Andrey Ryabov

Personal information
- Full name: Andrey Anatolyevich Ryabov
- Date of birth: 29 December 1969 (age 56)
- Place of birth: Artyom, Primorsky Krai, Russian SFSR
- Height: 1.73 m (5 ft 8 in)
- Position: Midfielder

Senior career*
- Years: Team / Apps / (Gls)
- 1987: FC Metallurg Yaroslavsky
- 1988–1990: SC TOF Vladivostok
- 1991–1996: FC Okean Nakhodka / 138 / (7)
- 1993: → FC Okean-d Nakhodka / 10 / (0)
- 1997: FC Zarya Leninsk-Kuznetsky / 19 / (1)
- 1998: FC Saturn Ramenskoye / 6 / (0)
- 1999: FC Dynamo Stavropol / 15 / (0)
- 1999–2000: FC Metallurg Lipetsk / 18 / (0)
- 2001: FC Lokomotiv Chita / 31 / (0)
- 2002–2003: FC Luch-Energiya Vladivostok / 19 / (0)
- 2003–2004: FC Okean Nakhodka / 16 / (0)
- 2005–2007: FC Portovik-Energiya Kholmsk (amateur)
- Total:  / 272 / (8)

Managerial career
- 2007: FC Portovik-Energiya Kholmsk
- 2008–2009: FC Avtodizel Ussuriysk
- 2008–2010: FC Mostovik-Primorye Ussuriysk (academy)
- 2011: FC Mostovik-Primorye Ussuriysk (director/assistant coach)
- 2012–2013: FC Luch-Energiya Vladivostok (assistant)

= Andrey Ryabov =

Russian footballer and coach

Andrey Anatolyevich Ryabov (Андре́й Анато́льевич Ря́бов; born 29 December 1969) is a Russian professional association football coach and a former player.

==Club career==
He played two seasons in the Russian Premier League for FC Okean Nakhodka.

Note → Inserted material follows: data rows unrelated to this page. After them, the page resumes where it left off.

Definition bind {A B} (m : M A) (k : A -> M B) : M B := fun self =>
  match m self with
  | (Ok a, self1, t1) => let '(r, self2, t2) := k a self1 in (r, self2, t1 ++ t2)
  | (Raise e, self1, t1) => (Raise e, self1, t1)
  end.

Declare Scope bot_scope.
Delimit Scope bot_scope with bot.
Notation "x ← m ; k" := (bind m (fun x => k))
  (at level 20, m at level 100, k at level 200, only parsing) : bot_scope.
Notation "' p ← m ; k" := (bind m (fun x => match x with p => k end))
  (at level 20, p pattern, m at level 100, k at level 200, only parsing) : bot_scope.
Notation "m ;; k" := (bind m (fun _ => k))
  (at level 100, k at level 200, only parsing, right associativity) : bot_scope.

Definition emit (fx : Effect) : M unit := fun self => (Ok tt, self, [fx]).
Definition logger (level : LogLevel) (text : string) : M unit := emit (Log level text).
Definition get : M Bot := fun self => (Ok self, self, []).
Definition modify (f : Bot -> Bot) : M unit := fun self => (Ok tt, f self, []).
Definition lift {A} (o : outcome A) : M A := fun self => (o, self, []).

(** An awaited call on a collaborator: the call is recorded, its result is
    the one the outside gives. *)
Definition await {A} (fx : Effect) (result : outcome A) : M A :=
  fun self => (result, self, [fx]).

(** [try: body  except Exception as e: handler(e)] *)
Definition try_except (body : M unit) (handler : string -> M unit) : M unit := fun self =>
  match body self with
  | (Ok a, self1, t1) => (Ok a, self1, t1)
  | (Raise e, self1, t1) => let '(r, self2, t2) := handler e self1 in (r, self2, t1 ++ t2)
  end.

(** ** [on_message] *)

Section OnMessage.
Context `{Hooks}.

(** [now] is [asyncio.get_event_loop().time()], in seconds.  The one
    await of the handler, [process_commands], comes before the cooldown
    check: from that check to the end the handler runs without
    interruption, and so it is one step here. *)
Definition on_message (now : Z) (w : World) (message : Message) (self : Bot)
  : Bot * list Effect :=
  (* Ignore messages from self *)
  if bool_decide (id (author message) = user (cfg self)) then (self, [])
  (* Only respond in the specified channel *)
  else if negb (bool_decide (channel_id (cfg self) = 0))
          && negb (bool_decide (channel message = channel_id (cfg self)))
  then (self, [])
  else
    (* Process commands first *)
    let t := [ProcessCommands message] in
    (* Don't respond to commands *)
    if PyStr.startswith (content message) (command_prefix (cfg self)) then (self, t)
    (* Check if we're in cooldown *)
    else if in_cooldown self then (self, t)
    else
      (* Add message to conversation history *)
      let self := set_conversation_manager self
        (ConversationManager.add_message (conversation_manager self)
           (display_name (author message)) (content message) false) in
      (* Check if we should respond based on conversation turns *)
      if ConversationManager.should_cool_down (conversation_manager self)
           (max_conversation_turns (cfg self))
      then
        let t := t ++ [Log INFO ("Cooling down after "
                         +:+ pretty (max_conversation_turns (cfg self))
                         +:+ " conversation turns")] in
        let self := set_in_cooldown self true in
        let self := set_conversation_manager self
          (ConversationManager.reset_conversation_turns (conversation_manager self)) in
        (* Set cooldown for a random time between 1-3 minutes *)
        let cooldown_minutes := randint 1 3 (cooldown_draw w) in
        let self := set_cooldown_until self (now + cooldown_minutes * 60) in
        (* Schedule cooldown reset *)
        (self, t ++ [CreateTask (ResetCooldownAfter cooldown_minutes)])
      else if should_respond_to_message self message
      then (self, t ++ [CreateTask (RespondToMessage message)])
      else (self, t).

End OnMessage.

(** ** [reset_cooldown_after]

    The task logs, sleeps, and when it is woken clears the flag. *)

Definition reset_cooldown_after_start (minutes : Z) : M unit :=
  (logger INFO ("Cooling down for " +:+ pretty minutes +:+ " minutes") ;;
   emit (Sleep (minutes * 60)))%bot.

Definition reset_cooldown_after_wake : M unit :=
  (modify (fun self => set_in_cooldown self false) ;;
   logger INFO "Cooldown ended")%bot.

Definition reset_cooldown_after (minutes : Z) : M unit :=
  (reset_cooldown_after_start minutes ;; reset_cooldown_after_wake)%bot.

(** ** [_adjust_system_prompt_for_sender] *)

Definition bot_names : list string :=
  ["gpt-4o-animal"; "claude-animal"; "gpt-4o"; "claude"].

Definition bot_response_guidance : string :=
  Eval vm_compute in
  PyStr.join (String PyStr.LF EmptyString)
    [ "";
      "            ";
      "現在、あなたは他のAIボットからの質問に応答しています。以下のガイドラインに従ってください：";
      "1. 「ご指摘の通りですね」「おっしゃる通りです」などの同意から始めないでください";
      "2. 質問に直接答え、相手の発言内容を先に知っていたかのような表現は避けてください";
      "3. 自分の考えや意見を述べる際は、「私は〜と考えます」「私の見解では〜」などの表現を使ってください";
      "4. 会話の自然な流れを維持しつつ、不自然な「先読み」を避けてください";
      "" ].

(** [any(bot_name.lower() in sender_name.lower() for bot_name in bot_names)] *)
Definition sender_is_bot (sender_name : string) : bool :=
  existsb (fun bot_name => PyStr.contains (PyStr.lower bot_name) (PyStr.lower sender_name))
          bot_names.

(** The prompt is [None] until the persona is loaded; [None += str] is a
    [TypeError]. *)
Definition _adjust_system_prompt_for_sender (self : Bot) (sender_name : string)
  : outcome (option string) :=
  let adjusted_prompt := system_prompt self in
  if sender_is_bot sender_name then
    match adjusted_prompt with
    | Some p => Ok (Some (p +:+ bot_response_guidance))
    | None => Raise "unsupported operand type(s) for +=: 'NoneType' and 'str'"
    end
  else Ok adjusted_prompt.

(** ** [respond_to_message] *)

(** [self.character.get("model", "gpt-4") if self.character else "gpt-4"] *)
Definition model_of (self : Bot) : Value :=
  if character_truthy (character self)
  then match character self with
       | Some c => default (VStr "gpt-4") (c !! "model")
       | None => VStr "gpt-4"
       end
  else VStr "gpt-4".

(** [model.startswith("gpt")]; a list has no such method. *)
Definition model_startswith (model : Value) (p : string) : outcome (string * bool) :=
  match model with
  | VStr s => Ok (s, PyStr.startswith s p)
  | VList _ => Raise "'list' object has no attribute 'startswith'"
  end.

Definition respond_to_message (w : World) (message : Message) : M unit :=
  try_except
    ((* Add random delay to simulate thinking/typing *)
     self ← get;
     await (DelayResponse (min_response_delay (cfg self)) (max_response_delay (cfg self)))
           (delay_response w) ;;
     (* Get model from character settings or default to gpt-4 *)
     self ← get;
     let model := model_of self in
     adjusted_system_prompt ←
       lift (_adjust_system_prompt_for_sender self (display_name (author message)));
     (* Format conversation history for LLM *)
     '(model_name, gpt) ← lift (model_startswith model "gpt");
     let messages :=
       if gpt
       then ConversationManager.format_for_openai (conversation_manager self)
              adjusted_system_prompt
       else ConversationManager.format_for_anthropic (conversation_manager self)
              adjusted_system_prompt in
     (* Simulate typing *)
     let message_length := randint 50 200 (typing_draw w) in
     await (SimulateTyping (channel message) message_length) (simulate_typing w) ;;
     (* Generate response from LLM *)
     response ← await (GenerateResponse messages model_name) (generate_response w);
     (* Add bot's response to conversation history *)
     modify (fun self => set_conversation_manager self
       (ConversationManager.add_message (conversation_manager self)
          (character_name (cfg self)) response true)) ;;
     (* Send response *)
     await (ChannelSend (channel message) response) (channel_send w))%bot
    (fun e => logger ERROR ("Failed to respond to message: " +:+ e)).

(** ** [load_character_settings] *)

Definition default_character (name : string) : gmap string Value :=
  <["name" := VStr name]>
  (<["personality" := VStr "Friendly and helpful"]>
  (<["speaking_style" := VStr "Casual and conversational"]>
  (<["language" := VStr "English"]>
  (<["model" := VStr "gpt-4"]> ∅)))).

(** [str(bool(s))] for a [str] *)
Definition bool_str (b : bool) : string := if b then "True" else "False".

Definition two_newlines : string := String PyStr.LF (String PyStr.LF EmptyString).

Section LoadCharacterSettings.
Context `{NotionService}.

Definition load_character_settings (w : World) : M unit :=
  (self ← get;
   let name := notion_character_name (cfg self) in
   logger INFO ("Looking up character settings for Notion character name: " +:+ name) ;;
   try_except
     ((* Get character settings from Notion using the Notion character name *)
      found ← await (GetCharacter name) (get_character w);
      modify (fun self => set_character self found) ;;
      (if character_truthy found then ret tt
       else
         logger WARNING ("Character " +:+ name
                         +:+ " not found in Notion. Using default settings.") ;;
         modify (fun self => set_character self (Some (default_character name)))) ;;
      (* Format character settings into system prompt with base role *)
      self ← get;
      let c := default ∅ (character self) in
      prompt ← lift (format_character_prompt c (base_role (cfg self)));
      modify (fun self => set_system_prompt self (Some prompt)) ;;
      let actual_name := default (VStr name) (c !! "name") in
      logger INFO "Character settings loaded successfully:" ;;
      logger INFO ("- Discord display name: " +:+ character_name (cfg self)) ;;
      logger INFO ("- Notion character name: " +:+ name) ;;
      logger INFO ("- Actual name from Notion: " +:+ PyRepr.str actual_name) ;;
      logger INFO ("- Model: " +:+ PyRepr.str (default (VStr "unknown") (c !! "model"))) ;;
      logger INFO ("- Base role loaded: "
                   +:+ bool_str (PyStr.truthy (base_role (cfg self)))))
     (fun e =>
        logger ERROR ("Failed to load character settings: " +:+ e) ;;
        (* Set default character settings *)
        modify (fun self => set_character self (Some (default_character name))) ;;
        (* Use base role if available, otherwise use a simple default prompt *)
        self ← get;
        if PyStr.truthy (base_role (cfg self))
        then modify (fun self => set_system_prompt self
               (Some ("You are " +:+ name +:+ "." +:+ two_newlines
                      +:+ base_role (cfg self))))
        else modify (fun self => set_system_prompt self
               (Some ("You are " +:+ name +:+ ". Be friendly and helpful.")))))%bot.

End LoadCharacterSettings.

(** ** [generate_introduction_message] *)

(** [self.character and key in self.character] *)
Definition has_field (self : Bot) (key : string) : bool :=
  character_truthy (character self) &&
  match character self with
  | Some c => bool_decide (is_Some (c !! key))
  | None => false
  end.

From 1997 to 2001, he played in the First Division. He played for Zarya, Saturn, Dynamo Stavropol, Metallurg Lipetsk, and Lokomotiv Chita. In 2002–2003, he was a player for Luch-Energiya. In 2003, he returned to Okean. In 2005, he transferred to Portovik-Energiya, where he ended his career a year later.

He played 29 matches in the Top League.

In 2007, he served as the head coach of Portovik-Energiya, and later managed Avtodizel Ussuriysk. He worked for several years as the sporting director of Mostovik-Primorye. In 2012, he was a member of the coaching staff of Luch-Energiya.